19 Nov 2006


While undated, this performance of Beethoven’s Fidelio is a solid performance of the opera that has all the earmarks of a radio broadcast.

The essentially German-speaking cast includes the American soprano Gladys Kuchta in the role of Leonore and the tenor Julius Patzak as Florestan. While it is difficult at times to recommend an opera recording because of two principals, in this case the casting lends itself to such a stance. The performance of Kuchta in the first act is notable, and with Florestan’s entrance in the second act, Patzak’s interpretation is memorable for its nuance and passion. While a number of fine studio recordings of this opera exist, this live, idiomatic performance has much to offer in the excitement that comes from the single take that must suffice, without the opportunity to fall back to another take in the studio.

For this recording, the interaction between the principals is exemplary, but the dialogue presumably rendered by actors sounds overdubbed. While such a detail is sometimes unclear on live recordings of staged performances, those speaking seem too close to the microphones for an authentic sound. Nevertheless, this apparent broadcast is free of stage and hall sounds. Those interested in Kuchta’s legacy in Europe should enjoy this recording, which demonstrates her finesse in this role, among the others she performed well.

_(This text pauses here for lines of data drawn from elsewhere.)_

(** * ARM PMU counter lifecycle engine (drivers/perf/arm_pmu.c)

    A shallow embedding of the driver's accounting, lifecycle, validation,
    interrupt-request and registration code, followed by the properties
    established for it.

    Conventions.  C integers are values of [Z]; every conversion or
    arithmetic operation that wraps in C is written with one of the
    wrappers of [Int].  Bitmaps ([used_mask], cpumasks) are non-negative
    [Z] read with [Z.testbit].  Pointers to events are [nat] addresses into
    the event memory of a [world].  The capability operations that a
    concrete bank supplies through function pointers are the function
    fields of [arm_pmu].

    [perf_event_update_userpage], the [WARN_ON_ONCE] checks and the [pr_*]
    messages act on nothing that is modelled here and are left out.  The
    lifecycle callbacks and the power-state notifier are called with
    interrupts off and are modelled as running undisturbed; the retry loop
    of [armpmu_event_update] is modelled under interference as well. *)

From Stdlib Require Import ZArith List Bool Lia String.
Import ListNotations.
Local Open Scope Z_scope.

(** ** Fixed-width integers *)

Module Int.

Definition u64 (z : Z) : Z := z mod 2 ^ 64.
Definition s64 (z : Z) : Z := (z + 2 ^ 63) mod 2 ^ 64 - 2 ^ 63.
Definition u32 (z : Z) : Z := z mod 2 ^ 32.
Definition s32 (z : Z) : Z := (z + 2 ^ 31) mod 2 ^ 32 - 2 ^ 31.

End Int.
Import Int.

(** ** Constants declared in headers outside this file

    [errno] values, the [PERF_HES_*] and [PERF_EF_*] flag bits, the
    [PERF_EVENT_STATE_*] scheduler states, the [PERF_TYPE_*] kinds, the
    [CPU_PM_*] commands, the [IRQF_*] flags and the notifier return codes
    are declared in kernel headers that the driver includes; they carry
    the values of those headers. *)

Definition ENOENT : Z := 2.
Definition EBUSY : Z := 16.
Definition EINVAL : Z := 22.
Definition EOPNOTSUPP : Z := 95.
Lemma announced_decls (d : FunctionDefinition.t) (p : Program) :
  Decls (announced d p) = Decls p.
Proof. unfold announced. now destruct (Verbose p). Qed.

Lemma AddMessage_decls (message : string) (p : Program) :
  Decls (snd (AddMessage message p)) = Decls p.
Proof. unfold AddMessage. now destruct (String.eqb message ""). Qed.

Lemma AddImport_decls (path : string) (p : Program) :
  Decls (snd (AddImport path p)) = Decls p.
Proof. unfold AddImport, modify. cbn [snd]. now destruct (existsb _ _). Qed.

Lemma rewriteMain_decls (fieldList : goast.FieldList)
    (body : option goast.BlockStmt) (p : Program) :
  Decls (snd (rewriteMain fieldList body p)) = Decls p.
Proof.
  destruct (rewriteMain_state fieldList body p) as [-> | ->];
    [reflexivity | apply AddImport_decls].
Qed.

(** C3, as the code has it: for a declaration with a body whose name is
    one of the skipped names, the body is lowered before the name is
    looked at.  The lowering of the declaration returns what the lowering
    of the body returns as its error, an error or none, and leaves [p] as
    the lowering of the body left it: it assembles no definition and
    records nothing itself.  With a substitution registered for the name
    the body is not even lowered. *)
Theorem ignored_name (n : ast.FunctionDecl.t) (p : Program)
    (d : FunctionDefinition.t) (b : ast.Node) :
  isIgnoredName (ast.FunctionDecl.Name n) = true ->
  getFunctionBody n = Some b ->
  signatureOf n p = Done d ->
  (FunctionDefinition.Substitution d <> "" ->
   lowerDecl n p = (Done None, setFunction None (entered n d p))) /\
  (FunctionDefinition.Substitution d = "" ->
   forall body preStmts postStmts err p1,
     transpileToBlockStmt b (entered n d p) =
       (Done (body, preStmts, postStmts, err), p1) ->
     lowerDecl n p = (Done err, setFunction None p1)).
Proof.
  intros Hign Hb Hsig. rewrite lowerDecl_unfold. cbv zeta. rewrite Hsig. split.
  - intros Hs. now rewrite (eqb_empty_false _ Hs).
  - intros Hs body pre post err p1 Hblk.
    rewrite Hs, Hb, Hblk, Hign. cbn. now destruct err.
Qed.

(** C8: the return type of a prototype is what stands before its first
    "(" without the white space around it.  When nothing is left the
    extraction panics; the panic goes through the lowering of the
    declaration being registered, and neither a warning nor a signature is
    recorded. *)
Theorem return_type_extraction (f : string) :
  exists before ty l r,
    (f = before \/ exists rest, f = before +:+ "(" +:+ rest) /\
    ~ In "("%char (list_ascii_of_string before) /\
    before = l +:+ ty +:+ r /\
    whiteSpace l /\ whiteSpace r /\ noSpaceAtEnds ty /\
    (ty <> "" -> getFunctionReturnType f = Done ty) /\
    (ty = "" ->
     exists msg,
       getFunctionReturnType f = Panicked msg /\
       forall n p,
         ast.FunctionDecl.Type' n = f ->
         functionDefinitions p !! ast.FunctionDecl.Name n = None ->
         lowerDecl n p = (Panicked msg, setFunction None p)).
Proof.
  set (bf := beforeFirst "(" (list_ascii_of_string f)).
  destruct (GoStringsFacts.TrimSpaceBytes_spec bf) as (sp1 & sp2 & H1 & H2 & E & N1 & N2).
  exists (string_of_list_ascii bf), (string_of_list_ascii (TrimSpaceBytes bf)),
    (string_of_list_ascii sp1), (string_of_list_ascii sp2).
  assert (Hty : TrimSpace (SplitFirst f "(") = string_of_list_ascii (TrimSpaceBytes bf)).
  { unfold TrimSpace, SplitFirst. now rewrite list_ascii_of_string_of_list_ascii. }
  split.
  { destruct (GoStringsFacts.beforeFirst_spec "(" (list_ascii_of_string f)) as [[Hf | (rest & Hf)] _].
    - left. fold bf in Hf. rewrite <- Hf. now rewrite string_of_list_ascii_of_string.
    - right. exists (string_of_list_ascii rest). fold bf in Hf.
      rewrite <- (string_of_list_ascii_of_string f), Hf.
      now rewrite GoStringsFacts.string_of_app. }
  split.
  { rewrite list_ascii_of_string_of_list_ascii.
    apply (GoStringsFacts.beforeFirst_spec "(" (list_ascii_of_string f)). }
  split.
  { rewrite <- !GoStringsFacts.string_of_app. now rewrite <- E. }
  unfold whiteSpace, noSpaceAtEnds.
  rewrite !list_ascii_of_string_of_list_ascii.
  do 3 (split; [tauto|]).
  unfold getFunctionReturnType. rewrite Hty. split.
  - intros Hne. now rewrite (eqb_empty_false _ Hne).
  - intros Hemp. rewrite Hemp in *. eexists. split; [reflexivity|].
    intros n p Hn Hnone. rewrite lowerDecl_unfold. cbv zeta.
    unfold signatureOf, getFunctionReturnType. rewrite Hnone, Hn, Hty.
    reflexivity.
Qed.
(** Two related resources, the second without its [relation_type]. *)
Definition second_relation_incomplete : dict :=
  Sample.pkg_with "related_resource"
    (VStr "[{'related_resource_url': 'https://a.example', 'relation_type': 'Cites'}, {'related_resource_url': 'https://b.example'}]").

(** Two funders, the second without its identifier type. *)
Definition second_funder_incomplete : dict :=
  Sample.pkg_with "funder"
    (VStr "[{'funder_name': 'ARC', 'funder_identifier': 'https://ror.org/05mmh0f86', 'funder_identifier_type': 'ROR'}, {'funder_name': 'NCRIS'}]").

(** A [funder] text that is no literal. *)
Definition unparsable_funder : dict :=
  Sample.pkg_with "funder" (VStr "[{'funder_name': ").

(** A creation date the date parser refuses and a [funder] text that is
    no literal. *)
Definition unreadable_date_unparsable_funder : dict :=
  dict_set "metadata_created" (VStr "yesterday") unparsable_funder.

(** [doi_date_published] starts with the year 2021 in Arabic-Indic
    digits. *)
Definition arabic_indic_year : dict :=
  Sample.pkg_with "doi_date_published"
    (VStr (text_of [1634; 1632; 1634; 1633]%N ++ "-05-10")).

(** An internal record with some empty optional values. *)
Definition record : dict :=
  [ ("creators", VList []);
    ("titles", VList [ VDict [ ("title", VStr "A dataset") ] ]);
    ("publisher", VStr "AuScope");
    ("publicationYear", VInt 2021);
    ("resourceType", VStr "dataset");
    ("subjects", VList []);
    ("dates", VList [ VDict [ ("dateType", VStr "Created");
                              ("date", VObj "datetime.datetime" "2021-05-01 00:00:00") ] ]);
    ("language", VStr "");
    ("sizes", VList [ VStr "3 kb" ]);
    ("version", VNone);
    ("formats", VInt 3) ].

End Cases.

(** ** Vocabulary of the properties *)

(** The places a block can write. *)
Inductive slot : Type :=
| Req (k : string)
| Opt (k : string)
| Err (k : string)
| DErr (k : string).

Definition slot_get (s : slot) (st : state) : option pyval :=
  match s with
  | Req k => dict_get k (required st)
  | Opt k => dict_get k (optional st)
  | Err k => dict_get k (errors st)
  | DErr k => dict_get k (date_errors st)
  end.

Definition holds (s : slot) (ov : option pyval) (st : state) : Prop :=
  slot_get s st = ov.

(** The key sets of [required] and [optional] never change. *)
Definition keys_ok (st : state) : Prop :=
  dict_keys (required st) = dict_keys init_required
  /\ dict_keys (optional st) = dict_keys init_optional.

(** [P] survives [m], whether [m] ends normally or raises. *)
Definition preserves {A} (P : state -> Prop) (m : M A) : Prop :=
  forall st, P st -> P (fst (m st)).

(** [m] started in [P] and ending normally ends in [Q]. *)
Definition triple {A} (P : state -> Prop) (m : M A) (Q : state -> Prop) : Prop :=
  forall st st' a, P st -> m st = (st', Ok a) -> Q st'.

(** [m] never lets an exception out. *)
Definition never_raises {A} (m : M A) : Prop :=
  forall st, exists a, snd (m st) = Ok a.
Definition msg_climb : string :=
  "⚠️ **HIGH CLIMB RATE:** Excessive Motor Stress (>8 m/s)".
Definition msg_sink : string :=
  "🚨 **SINK RATE:** Risk of Vortex Ring State (<-5 m/s)".
Definition msg_landing : string :=
  "📉 **HARD LANDING:** Reduce Descent Rate Immediately".
Definition msg_overweight : string :=
  "🚨 **OVERWEIGHT:** Exceeds 600kg Design Limit".
Definition msg_altitude : string :=
  "🚨 **ALTITUDE:** Exceeds Service Ceiling (610m)".
Definition msg_heat : string :=
  "🚨 **HEAT CRITICAL:** Exceeds +45°C Limit".
Definition msg_freezing : string :=
  "❄️ **FREEZING:** Below -10°C Min Limit".
Definition msg_reserve : string :=
  "⚠️ **RESERVE:** Battery below 30% mandate".
Definition msg_wind : string :=
  "⚠️ **WIND:** High Turbulence Risk".
Definition msg_nominal : string :=
  "✅ Operations within PRD Spec".

(** The "Active Alerts" part of the second column.  [active_alerts] is the
    script's flag, threaded through the tests in the order they are
    written. *)
Definition active_alerts_pass (w : widgets) : script unit :=
  let active_alerts := false in
  active_alerts <-
    (if float_gt (climb_rate w) f8_0 then
       emit (st_warning msg_climb) ;; ret true
     else if float_lt (climb_rate w) fm5_0 then
       emit (st_error msg_sink) ;; ret true
     else ret active_alerts) ;;
  active_alerts <-
    (if (altitude w <? 30) && float_lt (climb_rate w) fm3_0 then
       emit (st_error msg_landing) ;; ret true
     else ret active_alerts) ;;
  active_alerts <-
    (if payload w >? 600 then
       emit (st_error msg_overweight) ;; ret true
     else ret active_alerts) ;;
  active_alerts <-
    (if altitude w >? 610 then
       emit (st_error msg_altitude) ;; ret true
     else ret active_alerts) ;;
  active_alerts <-
    (if ambient_temp w >? 45 then
       emit (st_error msg_heat) ;; ret true
     else if ambient_temp w <? -10 then
       emit (st_error msg_freezing) ;; ret true
     else ret active_alerts) ;;
  active_alerts <-
    (if soc w <? 30 then
       emit (st_warning msg_reserve) ;; ret true
     else ret active_alerts) ;;
  active_alerts <-
    (if wind_speed w >? 15 then
       emit (st_warning msg_wind) ;; ret true
     else ret active_alerts) ;;
  if negb active_alerts then emit (st_success msg_nominal) else ret tt.
(** [locations.json] and every collection derived from it.  [features] is
    [None] when the property is missing (or otherwise falsy): the guard
    [if (!locations.features)] of the source reads it. *)
Record FeatureCollection : Type := mkCollection {
  type : string;
  features : option (list Feature)
}.

(** A Leaflet [LatLngBounds], through its four accessors. *)
Record LatLngBounds : Type := mkBounds {
  getWest : Number;
  getSouth : Number;
  getEast : Number;
  getNorth : Number
}.

(** ** The host interface *)

Class Host : Type := {
  (** [String.prototype.toLowerCase] *)
  toLowerCase : string -> string;
  (** [String.prototype.localeCompare]: negative, zero or positive *)
  localeCompare : string -> string -> Z;
  (** [new Date(s).getFullYear()], [None] standing for [NaN] *)
  Date_getFullYear : string -> option Z;
  (** the text a built-in function converts to, by the function's name
      (its white space is the engine's choice) *)
  nativeFunction : string -> string;
  (** [L.geoJSON(feature).getBounds()] *)
  getBounds : Feature -> LatLngBounds
}.

(** What ECMAScript asks of a comparator handed to [Array.prototype.sort]
    (a consistent comparator); [localeCompare] is one. *)
Definition consistent (cmp : string -> string -> Z) : Prop :=
  (forall a b, 0 < cmp a b -> cmp b a < 0) /\
  (forall a b c, cmp a b <= 0 -> cmp b c <= 0 -> cmp a c <= 0).

(** ** Exceptions *)

(** The only exception the component can raise is the [TypeError] of a
    method call on [undefined]. *)
Inductive Result (A : Type) : Type :=
| Ok (a : A)
| TypeError.
Arguments Ok {A} a.
Arguments TypeError {A}.

Definition bind {A B : Type} (r : Result A) (k : A -> Result B) : Result B :=
  match r with
  | Ok a => k a
  | TypeError => TypeError
  end.

Notation "x <- r ;; k" := (bind r (fun x => k))
  (at level 61, r at next level, right associativity).

(** [collection.features.forEach(...)], [.map(...)]: the array, or the
    [TypeError] of calling a method on [undefined]. *)
Definition features_array (c : FeatureCollection) : Result (list Feature) :=
  match features c with
  | Some fs => Ok fs
  | None => TypeError
  end.

(** ** JavaScript truthiness and optional chaining *)

(** A text field is truthy when it is present and not the empty string. *)
Definition truthy (v : option string) : bool :=
  match v with
  | Some s => negb (s =? "")%string
  | None => false
  end.

(** [feature.properties?.name] and its siblings. *)
Definition prop (field : Properties -> option string) (feature : Feature)
  : option string :=
  match properties feature with
  | Some p => field p
  | None => None
  end.

(** ** [filteredLocations] ([src/App.js], lines 29-43) *)

Section Filter.
Context `{Host}.

(** [dateStr ? new Date(dateStr).getFullYear() : NaN] *)
Definition yearParsed (feature : Feature) : option Z :=
  let dateStr := prop date feature in
  if truthy dateStr then
    match dateStr with
    | Some s => Date_getFullYear s
    | None => None
    end
  else None.

(** The callback of [locations.features.filter]. *)
Definition keepFeature (year : Z) (yearFilterEnabled : bool)
    (feature : Feature) : bool :=
  if negb yearFilterEnabled then true
  else
    match yearParsed feature with
    | Some y => y <=? year          (* [!isNaN(yearParsed) && yearParsed <= year] *)
    | None => false
    end.

Definition filteredLocations (locations : FeatureCollection)
    (year : Z) (yearFilterEnabled : bool) : FeatureCollection :=
  match features locations with
  | None => locations
  | Some fs =>
      let filtered := filter (keepFeature year yearFilterEnabled) fs in
      {| type := "FeatureCollection"; features := Some filtered |}
  end.
End Filter.

(** ** [Array.prototype.sort] *)

(** The sort is stable and, for a consistent comparator, its result is the
    one stable ordering of the array; insertion from the right computes it.
    [comparefn x y > 0] puts [x] after [y]; on a tie the element that came
    first stays first.  The sort reads of the comparator's result whether
    it is above, at or below zero. *)
Fixpoint insert {A : Type} (comparefn : A -> A -> Q) (x : A) (sorted : list A)
  : list A :=
  match sorted with
  | [] => [x]
  | y :: rest =>
      if Qle_bool (comparefn x y) 0 then x :: y :: rest
      else y :: insert comparefn x rest
  end.
(** C2, as amended: for an active STRATA_HOTEL registration the primary
    location and then the buildings are tried in sequence.  The street
    number of a candidate is the text of its address line after the first
    hyphen (the whole line when it has none), trimmed of whitespace and cut
    at its first SPACE character; the candidate matches when that number is
    the claimed street number or its first SPACE-delimited token and the
    first four characters of the two postal codes, spaces removed and in
    lower case, are equal.  The first candidate that matches ends the search
    with a success, whatever the later candidates hold; when every candidate
    is turned down the response carries the one error ADDRESS_MISMATCH. *)
Theorem strata_first_match_wins request registration claim hotel :
  active_strata_case request registration claim hotel ->
  (forall pre c post,
      candidates hotel = pre ++ c :: post ->
      Forall (turned_down claim) pre ->
      accepted claim c ->
      check_permit_details message_of legislation_date request registration
      = Ok (set (set request "status" (VScalar (SStr (py "ACTIVE"))))
              "validUntil"
              (VScalar (SStr (legislation_date (expiry_date registration)))),
            OK))
  /\ (Forall (turned_down claim) (candidates hotel) ->
      check_permit_details message_of legislation_date request registration
      = Ok (set request "errors"
              (VList [ [ ("code"%string, SStr (py "ADDRESS_MISMATCH"));
                         ("message"%string, SStr (message_of ADDRESS_MISMATCH)) ] ]),
            BAD_REQUEST)).
Proof.
  intros H. pose proof (check_strata _ _ _ _ H) as E.
  destruct H as (Hs & _ & _ & _ & Hp). split.
  - intros pre c post Hc Hpre Hacc.
    rewrite E, Hc, (first_match_stops _ _ _ post Hp Hpre Hacc).
    cbn [bind respond]. unfold status_only. now rewrite Hs.
  - intros Hall. rewrite E, (first_match_none _ _ Hp Hall). reflexivity.
Qed.
(** the last part of the callback: the value is a name or a list of
    candidate names *)
Definition resolve_names (finalHeaderKey : string) (envVarName : EnvVarNames)
           (h : gmap string string) : gmap string string :=
  match envVarName with
  | VarName name =>
      let envSpecificVarName := name ++ "_" ++ environment_name currentEnvironment in
      if env_set envSpecificVarName then
        <[finalHeaderKey := env_value envSpecificVarName]> h
      else if env_set name then <[finalHeaderKey := env_value name]> h
      else h
  | VarNames names =>
      match first_set names ("_" ++ environment_name currentEnvironment) with
      | Some v => <[finalHeaderKey := v]> h
      | None =>
          match first_set names "" with
          | Some v => <[finalHeaderKey := v]> h
          | None => h
          end
      end
  end.

(** [service.headers && service.headers[key]] while the loop runs.
    [h] is the object [processedService.headers]; when the descriptor
    declares [headers], the spread copy shares that object, so
    [service.headers] reads the current [h]. *)
Definition static_header (service : Service) (h : gmap string string)
           (key : string) : option string :=
  match headers service with
  | Some _ => h !! key
  | None => None
  end.

(** The callback of [Object.entries(service.headerEnvVars).forEach]. *)
Definition resolveHeader (service : Service) (h : gmap string string)
           (entry : string * EnvVarNames) : gmap string string :=
  let '(headerKey, envVarName) := entry in
  let finalHeaderKey :=
    if env_set headerKey then env_value headerKey else headerKey in
  let declared := default [] (headerEnvVars service) in
  if truthy_string (static_header service h envSpecificHeaderKey) then
    if startsWith headerKey "NAME_" then
      let h := delete headerKey h in
      let h := delete envSpecificHeaderKey h in
      let envVarName := lookup_own declared envSpecificHeaderKey in
      let apiKeyValue :=
        if truthy_names envVarName
           && env_set (default "" (property_key <$> envVarName))
        then env_value (default "" (property_key <$> envVarName))
        else "XXXX valor" in
      <[finalHeaderKey := apiKeyValue]> h
    else <[envSpecificHeaderKey := envSpecificHeaderValue]> h
  else if includes headerKey envSpecificHeaderKey then
    resolve_names headerKey envVarName h
  else if truthy_names (lookup_own declared envSpecificHeaderKey) then
    match lookup_own declared envSpecificHeaderKey with
    | Some (VarName envSpecificVarName) =>
        if env_set envSpecificVarName then
          <[finalHeaderKey := env_value envSpecificVarName]> h
        else resolve_names finalHeaderKey envVarName h
    | _ => resolve_names finalHeaderKey envVarName h
    end
  else resolve_names finalHeaderKey envVarName h.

The tenor Julius Patzak is also represented well in this recording for a role that he was known to have owned. Modern audiences may be familiar with Patzak for the legendary recording of Mahler’s Das Lied von der Erde he recorded with Kathleen Ferrier under the direction of Bruno Walter. In this performance of Beethoven’s Fidelio audiences can hear another aspect of his voice in an exemplary interpretation of the role of Florestan. Patzak offered lyricism, but not at the expense of drama, which emerges clearly in his scena at the opening of the second act, “Gott! Welch Dunkel hier!” His enunciation of the text is a model of clarity, despite the clicking of the transfer apparently from LP to CD. In Patzak’s ensemble work with Kuchta, the two performers play off each other as if they were one, as should occur in a number like no. 15 “O namenlose Freude.” Patzak neither strains in this role, nor forces his personality on the role. Entirely in character, his passionate interpretation is a remarkable aspect of this performance.

Yet the bonus tracks included on the second CD are part of another live performance, one led by Herbert von Karajan at the Salzburg Festspiel. Recorded on 27 July 1957, that production benefits from a strong cast the includes Giusseppe Zampieri as Florestan, Christel Goltz as Leonore, and Sena Jurinac as Marzelline. In some ways the quality of the bonus tracks rivals that of the primary recording. It is a substantial selection from the work, with nos. 2, 3, and 9 from the first act, and nos. 11-14 from the second. (The excerpts end with the music that precedes Pizzaro’s entrance.) In these cuts, Jurinac’s execution of the role of Marzelline is particularly effective, and, as with the Patzak performance, Zampieri’s interpretation of Florestan is powerful. It is difficult to compare two singers like these, as each has much to recommend in recordings made around the same time. The conducting of the Karajan performance benefits from the accompaniment by the Vienna Philharmonic, which offers a bit more polished sound that is needed in such virtuosic numbers as “Abscheulicher,” where the music of Leonore must be supported by an orchestra that can allow her to resonate the way that Goltz does so well.

In the Karajan tracks, the dialogue is rendered by the singers, and while the speaking voices are a bit more distant, they are simultaneously more natural sounding than in Bamberger’s recording. Yet more than those details, it is the ensemble of the Karajan performance that merits attention. The first-act quartet, “Mir ist so wunderbar” is outstanding for the clarity that Karajan achieved and resembles, in some ways, the tight ensemble that he elicited in a famous recording of Lucia di Lammermoor from approximately the same time, when the applause was so enthusiastic that he reprised the sextet in performance, before continuing with the rest of the opera. In this recording of Fidelio no such reprise occurs. Rather, the listener may want to return to various parts of numbers like the quartet no. 14 “Es schlägt der Rache Stunde,” where the voices emerge as individually as they do in the earlier ensemble in moving forward the emotional pitch of the score.

This release offers essentially two complementary interpretations of Beethoven’s Fidelio from the middle of the twentieth century. Recent audiences who know modern productions of the opera, like the one the New York Met offered several years ago (and preserved on DVD) can apprehend the traditionally strong interpretation that this work brings. In its message of the power of love and the importance of freedom, these performances of Fidelio resonate as strongly as when they were recorded half a century ago.

As to the release itself, the sound is good, with the minor noise at the end of the first disc suggesting a transfer from LP that is dependent on the quality of the source. Yet the source is essentially fine enough to result in a successful transfer. Those unfamiliar with the LP release will not be disappointed in the interpretations that this recent Gala release makes available in this format.